GOAL OF THE EXERCISE: Return each entry exactly, so that nothing in the data differs from the original.

-------------------------

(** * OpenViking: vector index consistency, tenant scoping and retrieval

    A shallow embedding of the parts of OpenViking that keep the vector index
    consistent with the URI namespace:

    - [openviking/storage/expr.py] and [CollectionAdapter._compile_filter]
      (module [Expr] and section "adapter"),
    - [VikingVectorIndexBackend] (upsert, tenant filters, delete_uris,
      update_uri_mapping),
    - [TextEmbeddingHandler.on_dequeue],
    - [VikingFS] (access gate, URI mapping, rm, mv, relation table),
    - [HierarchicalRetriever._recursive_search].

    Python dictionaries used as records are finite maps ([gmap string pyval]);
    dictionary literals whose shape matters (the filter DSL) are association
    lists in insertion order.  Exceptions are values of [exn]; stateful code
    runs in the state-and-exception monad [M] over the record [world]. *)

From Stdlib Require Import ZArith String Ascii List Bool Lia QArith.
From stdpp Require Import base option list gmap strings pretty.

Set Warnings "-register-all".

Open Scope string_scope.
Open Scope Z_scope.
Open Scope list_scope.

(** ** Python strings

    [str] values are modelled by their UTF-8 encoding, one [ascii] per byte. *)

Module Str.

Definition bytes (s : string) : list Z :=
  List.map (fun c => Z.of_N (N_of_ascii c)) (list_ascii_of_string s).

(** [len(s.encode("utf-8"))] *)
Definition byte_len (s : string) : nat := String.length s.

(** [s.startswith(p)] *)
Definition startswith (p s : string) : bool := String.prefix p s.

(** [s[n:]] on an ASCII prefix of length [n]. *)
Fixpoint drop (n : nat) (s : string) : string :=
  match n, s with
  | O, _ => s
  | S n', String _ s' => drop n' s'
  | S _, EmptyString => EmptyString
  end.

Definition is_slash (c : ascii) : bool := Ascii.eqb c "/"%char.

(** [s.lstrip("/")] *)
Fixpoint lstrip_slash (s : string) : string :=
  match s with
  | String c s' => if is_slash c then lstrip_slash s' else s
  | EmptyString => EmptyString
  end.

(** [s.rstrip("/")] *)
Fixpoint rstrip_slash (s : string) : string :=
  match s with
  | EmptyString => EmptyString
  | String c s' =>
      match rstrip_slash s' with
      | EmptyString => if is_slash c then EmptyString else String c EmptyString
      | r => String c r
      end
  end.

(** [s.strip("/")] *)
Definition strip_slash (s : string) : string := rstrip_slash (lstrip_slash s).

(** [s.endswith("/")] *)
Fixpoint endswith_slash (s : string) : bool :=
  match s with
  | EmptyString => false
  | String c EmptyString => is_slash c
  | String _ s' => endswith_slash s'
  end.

-------------------------

SOLUTION FOR THIS TASK:
(** * OpenViking: vector index consistency, tenant scoping and retrieval

    A shallow embedding of the parts of OpenViking that keep the vector index
    consistent with the URI namespace:

    - [openviking/storage/expr.py] and [CollectionAdapter._compile_filter]
      (module [Expr] and section "adapter"),
    - [VikingVectorIndexBackend] (upsert, tenant filters, delete_uris,
      update_uri_mapping),
    - [TextEmbeddingHandler.on_dequeue],
    - [VikingFS] (access gate, URI mapping, rm, mv, relation table),
    - [HierarchicalRetriever._recursive_search].

    Python dictionaries used as records are finite maps ([gmap string pyval]);
    dictionary literals whose shape matters (the filter DSL) are association
    lists in insertion order.  Exceptions are values of [exn]; stateful code
    runs in the state-and-exception monad [M] over the record [world]. *)

From Stdlib Require Import ZArith String Ascii List Bool Lia QArith.
From stdpp Require Import base option list gmap strings pretty.

Set Warnings "-register-all".

Open Scope string_scope.
Open Scope Z_scope.
Open Scope list_scope.

(** ** Python strings

    [str] values are modelled by their UTF-8 encoding, one [ascii] per byte. *)

Module Str.

Definition bytes (s : string) : list Z :=
  List.map (fun c => Z.of_N (N_of_ascii c)) (list_ascii_of_string s).

(** [len(s.encode("utf-8"))] *)
Definition byte_len (s : string) : nat := String.length s.

(** [s.startswith(p)] *)
Definition startswith (p s : string) : bool := String.prefix p s.

(** [s[n:]] on an ASCII prefix of length [n]. *)
Fixpoint drop (n : nat) (s : string) : string :=
  match n, s with
  | O, _ => s
  | S n', String _ s' => drop n' s'
  | S _, EmptyString => EmptyString
  end.

Definition is_slash (c : ascii) : bool := Ascii.eqb c "/"%char.

(** [s.lstrip("/")] *)
Fixpoint lstrip_slash (s : string) : string :=
  match s with
  | String c s' => if is_slash c then lstrip_slash s' else s
  | EmptyString => EmptyString
  end.

(** [s.rstrip("/")] *)
Fixpoint rstrip_slash (s : string) : string :=
  match s with
  | EmptyString => EmptyString
  | String c s' =>
      match rstrip_slash s' with
      | EmptyString => if is_slash c then EmptyString else String c EmptyString
      | r => String c r
      end
  end.

(** [s.strip("/")] *)
Definition strip_slash (s : string) : string := rstrip_slash (lstrip_slash s).

(** [s.endswith("/")] *)
Fixpoint endswith_slash (s : string) : bool :=
  match s with
  | EmptyString => false
  | String c EmptyString => is_slash c
  | String _ s' => endswith_slash s'
  end.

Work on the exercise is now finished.